Vaccines have become one of the hotter topics for parents in recent years. Thanks in large part to a discredited study that linked the Measels-Mumps-Rubella (MMR) vaccine to autism, parents began looking at vaccines with new suspicion. While the science on the facility of vaccines to prevent once-common — and sometimes deadly — diseases is indisputable, some parents feel that there are too many vaccines and too many of them are administered at once. The result has been parents opting to withhold or delay vaccines for their kids.

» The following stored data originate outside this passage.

(** C2 fails as stated: with two markers the code answers with the text
    after the first one, not the last; without a marker it answers with the
    response from offset 12 on, counted in code points, not with the
    empty string. *)
Lemma generated_answer_not_last_marker :
  generated_answer "Answer: Lando Answer: Han" = "Lando Answer: Han"
  ∧ spec_generated_answer "Answer: Lando Answer: Han" = " Han"
  ∧ Py.contains "I do not know it" "Answer:" = false
  ∧ Py.contains "I do not know it" "### Response:" = false
  ∧ generated_answer "I do not know it" = "w it"
  ∧ generated_answer ([0xE9%N; 0x20AC%N] ++ " do not know it") = "ow it"
  ∧ spec_generated_answer "I do not know it" = [].
Proof. by vm_compute. Qed.

(** ** Validation *)

Lemma validate_outcome (cfg : ExperimentConfig) :
  (validate cfg = Ok tt ∧ ¬ invalid cfg)
  ∨ (∃ msg, validate cfg = Raise (ValueError msg)) ∧ invalid cfg.
Proof.
  unfold validate, invalid.
  destruct (decide (experiment_type cfg ∈ experiment_types)) as [Hin|Hout].
  2: { right. rewrite (bool_decide_false _ Hout). simpl. split; eauto. }
  rewrite (bool_decide_true _ Hin). simpl.
  destruct (decide (experiment_type cfg = "mixed")) as [Hmixed|Hmixed].
  - rewrite (bool_decide_true _ Hmixed).
    assert (experiment_type cfg ≠ "multi_corpus") as Hmulti
      by (by rewrite Hmixed).
    rewrite (bool_decide_false _ Hmulti).
    destruct (num_retrieved_documents cfg), (num_random_documents cfg); simpl;
      first [ left; split; [done|];
              intros [?|[[_ [?|?]]|[? _]]]; congruence
            | right; split; eauto ].
  - rewrite (bool_decide_false _ Hmixed). simpl.
    destruct (decide (experiment_type cfg = "multi_corpus")) as [Hmulti|Hmulti].
    + rewrite (bool_decide_true _ Hmulti).
      destruct (num_main_documents cfg), (num_other_documents cfg); simpl;
        first [ left; split; [done|];
                intros [?|[[? _]|[_ [?|?]]]]; congruence
              | right; split; eauto ].
    + rewrite (bool_decide_false _ Hmulti). left. split; [done|].
      intros [?|[[? _]|[? _]]]; congruence.
Qed.

(** C5: [validate] raises its configuration error (a [ValueError]) exactly
    when the experiment type is none of the four tags, or it is mixed with
    [num_retrieved_documents] or [num_random_documents] unset, or it is
    multi_corpus with [num_main_documents] or [num_other_documents] unset,
    and raises nothing else; when it raises, [__init__] stops there: no
    model is loaded, no file is read, the world is as it was. *)
Theorem validate_rejects (cfg : ExperimentConfig) :
  ((∃ msg, validate cfg = Raise (ValueError msg)) ↔ invalid cfg)
  ∧ (validate cfg = Ok tt ↔ ¬ invalid cfg)
  ∧ (∀ e w, validate cfg = Raise e → __init__ cfg w = (w, Raise e)).
Proof.
  split; [|split].
  - destruct (validate_outcome cfg) as [[Hok Hvalid]|[Hraise Hinv]].
    + split; [|done]. intros [msg Hmsg]. congruence.
    + done.
  - destruct (validate_outcome cfg) as [[Hok Hvalid]|[[msg Hraise] Hinv]].
    + done.
    + split; [congruence|done].
  - intros e w He. unfold __init__, lift.
    unfold mbind at 1, IO_bind. by rewrite He.
Qed.

Lemma validate_rejects_witness :
  __init__ (Sample.mixed_config 7 (Some 3) None true) Sample.empty_world
  = (Sample.empty_world,
     Raise (ValueError
       "Mixed experiments require retrieved and random document counts")).
Proof.
  destruct (validate_rejects (Sample.mixed_config 7 (Some 3) None true))
    as (_ & _ & H).
  by apply H.
Defined.

(** ** One example of the run loop *)

Lemma any_spec {A} (p : A → bool) (l : list A) :
  Py.any p l = true ↔ ∃ x, x ∈ l ∧ p x = true.
Proof.
  unfold Py.any. rewrite existsb_exists.
  split; intros (x & Hx & Hp); exists x; by rewrite ?list_elem_of_In in *.
Qed.

Lemma build_prompt_falsy (self : ExperimentManager) (query : str)
    (documents : option (list Document)) :
  truthy documents = false →
  ∃ prompt, _build_prompt self query documents = Ok prompt.
Proof.
  intros Hf. unfold _build_prompt. rewrite Hf. simpl.
  destruct (Py.contains _ _); eauto.
Qed.

Lemma build_prompt_inv (self : ExperimentManager) (query prompt : str)
    (documents : option (list Document)) :
  _build_prompt self query documents = Ok prompt → truthy documents = false.
Proof.
  unfold _build_prompt. intros H.
  destruct documents as [[|d docs]|]; done.
Qed.

Section RunLoop.

Variable normalize_answer : str → str.
Variable is_answer_in_text : str → list str → bool.
Variable generate : LLM → str → Res str.

Local Abbreviation evaluate :=
  (evaluate_example normalize_answer is_answer_in_text generate).
Local Abbreviation assemble := (_get_documents is_answer_in_text).

(** The record that the loop body builds from what it computed. *)
Let record (ex : example) (documents : option (list Document))
    (prompt response : str) : Result.t :=
  {| Result.example_id := example_id ex;
     Result.query := question ex;
     Result.answers := answers ex;
     Result.document_indices := fmap (M:=list) full_corpus_idx <$> documents;
     Result.gold_document_idx :=
       match documents with
       | Some _ => idx_gold_in_corpus ex
       | None => None
       end;
     Result.prompt := prompt;
     Result.generated_answer := generated_answer response;
     Result.ans_match_after_norm :=
       ans_match normalize_answer (generated_answer response) (answers ex);
     Result.ans_in_documents :=
       if truthy documents
       then Some (Py.any (λ doc, is_answer_in_text (text doc) (answers ex))
                    (default [] documents))
       else None |}.

Lemma evaluate_example_inv (self : ExperimentManager) (ex : example)
    (r : Result.t) :
  evaluate self ex = Ok r →
  ∃ documents prompt response,
    (if bool_decide (experiment_type (config self) = "only_query")
     then documents = None
     else ∃ docs, documents = Some docs ∧ assemble self ex = Ok docs)
    ∧ _build_prompt self (question ex) documents = Ok prompt
    ∧ generate (llm self) prompt = Ok response
    ∧ r = record ex documents prompt response.
Proof.
  unfold evaluate_example. intros H.
  match type of H with
  | mbind _ ?m = _ => destruct m as [documents|] eqn:Hdocs
  end; simpl in H; [|done].
  destruct (_build_prompt self (question ex) documents) as [prompt|] eqn:Hp;
    simpl in H; [|done].
  destruct (generate (llm self) prompt) as [response|] eqn:Hg;
    simpl in H; [|done].
  exists documents, prompt, response. split; [|by inversion H].
  destruct (bool_decide (experiment_type (config self) = "only_query")).
  - by inversion Hdocs.
  - destruct (assemble self ex) as [docs|]; simpl in Hdocs; [|done].
    exists docs. by inversion Hdocs.
Qed.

Now a new study on vaccine rates shows that, of over 300,000 babies and toddlers surveyed, 54% of them were late on at least some vaccines. The reasons for this vary according to the Huffington Post:
Just over one in eight children went undervaccinated due to parents’ choices. For the rest, it wasn’t clear why they were late getting their shots. Some could have bounced in and out of insurance coverage, Glanz suggested, or were sick during their well-child visits, so doctors postponed vaccines.
I know my son was a month behind on vaccines for a few years because of a snow storm. For real. He was supposed to get shots on a day there’d been a blizzard and everything got fouled up with his appointment so we had to reschedule. So there are all kinds of reasons and otherwise pro-vaccine parent could wind up with a child whose shots have been delayed.
However, there is cause for concern when there are large clusters of unvaccinated kids in an area. Epidemics of previously controlled diseases like pertussis or measles can erupt. While contracting one of these disease may not be a big deal for a healthy child whose parents made an educated decision about vaccines, for a compromised individual exposure to vaccine-preventable diseases can be quite dangerous. Since people can be contagious during the incubation period before symptoms appear, it’s tough to know if you’re unwittingly being exposed to diseases.
Most doctors concur that there are no safety concerns with the current vaccine schedule and vaccines are effective at preventing diseases. If you are considering skipping or delaying vaccines or have gotten behind for other reasons, talk to your pediatrician. Someone who knows your child and their individual health profile can help you make the best decisions for your family.